(* ===== verification/Deadlock.v ===== *)
(** * Deadlock detection and prevention ([internal/deadlock])

    graph.go, detector.go, history.go and prevention.go: the wait-for
    graph, the depth-first search of [FindCycle] with its colours, parent
    pointers and cycle reconstruction, one tick of the detector, the bounded
    history and the two prevention policies. The graph is the instance of
    the interface [WFGInterface] the lock manager calls. *)

From Stdlib Require Import NArith Lia String.
From stdpp Require Import base tactics numbers list gmap sets relations.
From S2P Require Import Prelude Types Lock Acquire.

(** ** graph.go *)

Notation WaitForGraph := (gmap N (gset N)).

Definition NewWaitForGraph : WaitForGraph := ∅.

(** [g.edges[v]]; a missing node reads as the nil map. *)
Definition succs (g : WaitForGraph) (v : N) : gset N := default ∅ (g !! v).

Definition AddEdge (g : WaitForGraph) (from to : N) : WaitForGraph :=
  let g := <[from := {[to]} ∪ succs g from]> g in
  match g !! to with
  | None => <[to := ∅]> g
  | Some _ => g
  end.

Definition RemoveNode (g : WaitForGraph) (txnID : N) : WaitForGraph :=
  (fun tos => tos ∖ {[txnID]}) <$> delete txnID g.

Definition RemoveEdges (g : WaitForGraph) (txnID : N) : WaitForGraph := delete txnID g.

Definition Nodes (g : WaitForGraph) : list N := (map_to_list g).*1.

Definition Edges (g : WaitForGraph) : list (N * N) :=
  map_to_list g ≫= fun '(from, tos) => (fun to => (from, to)) <$> elements tos.

#[export] Instance wfg_graph : WFGInterface WaitForGraph :=
  {| wfg_AddEdge := AddEdge; wfg_RemoveEdges := RemoveEdges |}.

Definition selectVictim (cycle : list N) : N :=
  fold_left (fun maxID id => if (maxID <? id)%N then id else maxID) cycle 0%N.

(** The variables the search shares: [color] (0 white, 1 gray, 2 black;
    a missing key reads 0), [parent], [cycleStart] and [cycleEnd]. *)
Record DfsSt := mkDfs {
  d_color : gmap N nat;
  d_parent : gmap N N;
  d_start : N;
  d_end : N;
}.

Definition color (s : DfsSt) (v : N) : nat := default 0 (d_color s !! v).
Definition parent (s : DfsSt) (v : N) : N := default 0%N (d_parent s !! v).
Definition set_color (s : DfsSt) (v : N) (c : nat) : DfsSt :=
  mkDfs (<[v := c]> (d_color s)) (d_parent s) (d_start s) (d_end s).
Definition set_parent (s : DfsSt) (w v : N) : DfsSt :=
  mkDfs (d_color s) (<[w := v]> (d_parent s)) (d_start s) (d_end s).
Definition set_cycle (s : DfsSt) (w v : N) : DfsSt := mkDfs (d_color s) (d_parent s) w v.

Section FindCycle.
(** The order in which Go's [range] visits the keys of a map is unspecified:
    [iter v s] is the order in which the search visits the successors [s] of
    [v], [iter_nodes] the order of the outer loop. *)
Context (iter : N -> gset N -> list N) (iter_nodes : gset N -> list N).

Section Search.
Context (g : WaitForGraph).

(** The loop over the successors of [v], with the recursive call abstracted. *)
Fixpoint dfs_loop (rec : N -> DfsSt -> option (bool * DfsSt)) (v : N) (ws : list N) (s : DfsSt)
    : option (bool * DfsSt) :=
  match ws with
  | [] => Some (false, set_color s v 2)
  | w :: ws =>
      if color s w =? 1 then Some (true, set_cycle s w v)
      else if color s w =? 0 then
        match rec w (set_parent s w v) with
        | None => None
        | Some (true, s) => Some (true, s)
        | Some (false, s) => dfs_loop rec v ws s
        end
      else dfs_loop rec v ws s
  end.

(** [None]: out of fuel. *)
Fixpoint dfs (fuel : nat) (v : N) (s : DfsSt) : option (bool * DfsSt) :=
  match fuel with
  | 0 => None
  | S fuel => dfs_loop (dfs fuel) v (iter v (succs g v)) (set_color s v 1)
  end.

(** [for cur := cycleEnd; cur != cycleStart; cur = parent[cur]]. *)
Fixpoint rebuild (fuel : nat) (s : DfsSt) (cur : N) (cycle : list N) : option (list N) :=
  if (cur =? d_start s)%N then Some cycle
  else match fuel with
       | 0 => None
       | S fuel => rebuild fuel s (parent s cur) (cur :: cycle)
       end.

Fixpoint outer_loop (fuel : nat) (nodes : list N) (s : DfsSt) : option (option (N * list N)) :=
  match nodes with
  | [] => Some None
  | node :: nodes =>
      if color s node =? 0 then
        match dfs fuel node s with
        | None => None
        | Some (true, s) =>
            match rebuild fuel s (d_end s) [d_start s] with
            | None => None
            | Some cycle =>
                let cycle := cycle ++ [d_start s] in
                Some (Some (selectVictim cycle, cycle))
            end
        | Some (false, s) => outer_loop fuel nodes s
        end
      else outer_loop fuel nodes s
  end.

(** Every node the search can visit. *)
Definition all_nodes : gset N := dom g ∪ ⋃ (map_to_list g).*2.

Definition FindCycle_fuel (fuel : nat) : option (option (N * list N)) :=
  outer_loop fuel (iter_nodes (dom g)) (mkDfs ∅ ∅ 0 0).

(** [Some None]: no cycle; [Some (Some (victim, cycle))]. *)
Definition FindCycle : option (option (N * list N)) := FindCycle_fuel (S (size all_nodes)).
End Search.
End FindCycle.

(** ** history.go *)

Record DeadlockRecord := mkRecord {
  dr_ID : string;
  dr_Cycle : list N;
  dr_Victim : N;
  dr_VictimReason : string;
}.

Record History := mkHistory { h_records : list DeadlockRecord; h_maxSize : nat }.

Definition NewHistory : History := mkHistory [] 100.

Definition History_Add (h : History) (r : DeadlockRecord) : History :=
  let rs := h_records h ++ [r] in
  mkHistory (if h_maxSize h <? length rs then drop (length rs - h_maxSize h) rs else rs)
            (h_maxSize h).

(** ** detector.go

    One tick; the record's identifier, built from the clock, is an argument.
    The result names the victim and the cycle handed to the abort callback,
    which the caller runs. *)

Record Detector := mkDetector { det_graph : WaitForGraph; det_history : History }.

Definition Detector_tick iter iter_nodes (id : string) (d : Detector)
    : option (Detector * option (N * list N)) :=
  match FindCycle iter iter_nodes (det_graph d) with
  | None => None
  | Some None => Some (d, None)
  | Some (Some (victim, cycle)) =>
      let h := History_Add (det_history d) (mkRecord id cycle victim "youngest") in
      Some (mkDetector (RemoveNode (det_graph d) victim) h, Some (victim, cycle))
  end.

(** ** prevention.go *)

Inductive Action := ActionWait | ActionDie | ActionWound.

Definition WaitDie (requesterID holderID : N) : Action :=
  if (requesterID <? holderID)%N then ActionWait else ActionDie.

Definition WoundWait (requesterID holderID : N) : Action :=
  if (requesterID <? holderID)%N then ActionWound else ActionWait.

(** ** The specification: edges and cycles *)

Definition edge (g : WaitForGraph) (x y : N) : Prop := y ∈ succs g x.

Definition acyclic (g : WaitForGraph) : Prop := forall x, ~ tc (edge g) x x.

(** A non-empty list is a cycle when every element has an edge to the next
    one and the last one to the first. *)
Fixpoint walk (g : WaitForGraph) (x : N) (l : list N) : Prop :=
  match l with
  | [] => True
  | y :: l => edge g x y /\ walk g y l
  end.

Definition is_cycle (g : WaitForGraph) (l : list N) : Prop :=
  match l with
  | [] => False
  | x :: l' => walk g x (l' ++ [x])
  end.

(** ** The search *)

(** Nodes in the order they were finished, latest first: each has edges only
    to nodes finished before it. *)
Inductive topo (g : WaitForGraph) : list N -> Prop :=
| topo_nil : topo g []
| topo_cons u B : topo g B -> u ∉ B -> (forall w, edge g u w -> w ∈ B) -> topo g (u :: B).

Lemma topo_closed g B x y : topo g B -> x ∈ B -> edge g x y -> y ∈ B.
Proof.
  induction 1 as [|u B Ht IH Hu He]; [set_solver|].
  intros [->|Hx]%elem_of_cons Hxy; right; auto.
Qed.

Lemma topo_closed_tc g B x y : topo g B -> x ∈ B -> tc (edge g) x y -> y ∈ B.
Proof. intros Ht Hx Hxy. revert Hx. induction Hxy; eauto using topo_closed. Qed.

Lemma topo_acyclic g B x : topo g B -> x ∈ B -> ~ tc (edge g) x x.
Proof.
  induction 1 as [|u B Ht IH Hu He]; [set_solver|].
  intros [->|Hx]%elem_of_cons Hc; [|by apply IH].
  apply Hu. inversion Hc as [? ? Hd|? w ? Hd Hr]; subst; [by apply He|].
  by apply (topo_closed_tc g B w); [|apply He|].
Qed.

(** The gray nodes form a stack linked by parent pointers along edges. *)
Fixpoint linked (g : WaitForGraph) (s : DfsSt) (path : list N) : Prop :=
  match path with
  | v :: (u :: _) as rest => parent s v = u /\ edge g u v /\ linked g s rest
  | _ => True
  end.

Record dfs_inv (g : WaitForGraph) (path B : list N) (s : DfsSt) : Prop := {
  di_gray : forall x, color s x = 1 <-> x ∈ path;
  di_black : forall x, color s x = 2 <-> x ∈ B;
  di_range : forall x, color s x <= 2;
  di_nodup : NoDup path;
  di_nodes : forall x, x ∈ path -> x ∈ all_nodes g;
  di_linked : linked g s path;
  di_topo : topo g B;
}.

Lemma color_set s v c x : color (set_color s v c) x = if decide (v = x) then c else color s x.
Proof. unfold color, set_color. simpl. rewrite lookup_insert. by case_decide. Qed.

Lemma parent_set s w v x : parent (set_parent s w v) x = if decide (w = x) then v else parent s x.
Proof. unfold parent, set_parent. simpl. rewrite lookup_insert. by case_decide. Qed.

Lemma linked_ext g s s' path :
  (forall x, x ∈ path -> parent s' x = parent s x) -> linked g s path -> linked g s' path.
Proof.
  induction path as [|v [|u path] IH]; simpl; try done. intros He (Hp & Hed & Hl).
  split_and!; [rewrite He; [done|by left]|done|]. apply IH; [|done].
  intros x Hx. apply He. by right.
Qed.

Lemma edge_nodes g x y : edge g x y -> y ∈ all_nodes g.
Proof.
  unfold edge, succs, all_nodes. destruct (g !! x) as [tos|] eqn:E; simpl; [|set_solver].
  intros Hy. apply elem_of_union. right. apply elem_of_union_list. exists tos. split; [|done].
  apply list_elem_of_fmap. exists (x, tos). split; [done|]. by apply elem_of_map_to_list.
Qed.

Lemma path_bound g path B s :
  dfs_inv g path B s -> length path <= size (all_nodes g).
Proof.
  intros [_ _ _ Hn Hp _ _]. rewrite <-(size_list_to_set (C := gset N) path Hn).
  apply subseteq_size. intros x. rewrite elem_of_list_to_set. apply Hp.
Qed.

(** Colouring [v] gray when it is entered, with its parent on top of the stack. *)
Lemma enter_inv g path B s v :
  dfs_inv g path B s -> color s v = 0 -> v ∈ all_nodes g ->
  (match path with [] => True | u :: _ => parent s v = u /\ edge g u v end) ->
  dfs_inv g (v :: path) B (set_color s v 1).
Proof.
  intros [HG HB HR Hn Hp Hl Ht] Hv Hv2 Hpar.
  assert (v ∉ path) by (rewrite <-HG; lia). assert (v ∉ B) by (rewrite <-HB; lia).
  split.
  - intros x. rewrite color_set, elem_of_cons, <-HG. case_decide; [subst; tauto|]. split; [tauto|].
    by intros [->|?].
  - intros x. rewrite color_set, <-HB. case_decide; [subst|done]. lia.
  - intros x. rewrite color_set. case_decide; [lia|done].
  - by constructor.
  - intros x [->|Hx]%elem_of_cons; auto.
  - destruct path as [|u path]; [done|]. destruct Hpar. split_and!; [done|done|].
    by apply (linked_ext g s).
  - done.
Qed.

(** Leaving [v] after all its successors turned black. *)
Lemma leave_inv g path B s v :
  dfs_inv g (v :: path) B s -> (forall w, edge g v w -> w ∈ B) ->
  dfs_inv g path (v :: B) (set_color s v 2).
Proof.
  intros [HG HB HR Hn Hp Hl Ht] Hs. apply NoDup_cons in Hn as [Hv Hn].
  assert (Hg : color s v = 1) by (apply HG; by left). split.
  - intros x. rewrite color_set. case_decide as He; [subst x; split; [done|by intros ?]|].
    rewrite HG, elem_of_cons. split; [|tauto]. intros [->|?]; done.
  - intros x. rewrite color_set, elem_of_cons. case_decide as He; [subst; tauto|].
    rewrite HB. split; [tauto|]. by intros [->|?].
  - intros x. rewrite color_set. case_decide; [lia|done].
  - done.
  - intros x Hx. apply Hp. by right.
  - destruct path as [|u path]; [done|]. destruct Hl as (_ & _ & Hl).
    by apply (linked_ext g s).
  - constructor; [done| |done]. rewrite <-HB. lia.
Qed.

Lemma set_parent_inv g path B s w v :
  dfs_inv g path B s -> color s w = 0 -> dfs_inv g path B (set_parent s w v).
Proof.
  intros [HG HB HR Hn Hp Hl Ht] Hw. split; try done.
  apply (linked_ext g s); [|done]. intros x Hx. rewrite parent_set.
  case_decide as He; [|done]. subst x. apply HG in Hx. unfold color in *. lia.
Qed.

(** What a call of the search leaves behind when it found a cycle: a stack
    linked by parent pointers, from [cycleEnd] down to [cycleStart]. *)
Definition found_st (g : WaitForGraph) (s : DfsSt) : Prop :=
  exists path rest, linked g s (path ++ d_start s :: rest)
    /\ (forall x, x ∈ path -> x <> d_start s)
    /\ head (path ++ [d_start s]) = Some (d_end s)
    /\ edge g (d_end s) (d_start s) /\ length path <= size (all_nodes g)
    /\ (forall x, x ∈ path -> x ∈ all_nodes g).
******
_Aim of the exercise:_ Begin with the first line of the records and finish with the line containing "history and the". Reproduce those lines exactly, both ends included, and nothing else.

_Your solution:_
(* ===== verification/Deadlock.v ===== *)
(** * Deadlock detection and prevention ([internal/deadlock])

    graph.go, detector.go, history.go and prevention.go: the wait-for
    graph, the depth-first search of [FindCycle] with its colours, parent
    pointers and cycle reconstruction, one tick of the detector, the bounded
    history and the two prevention policies. The graph is the instance of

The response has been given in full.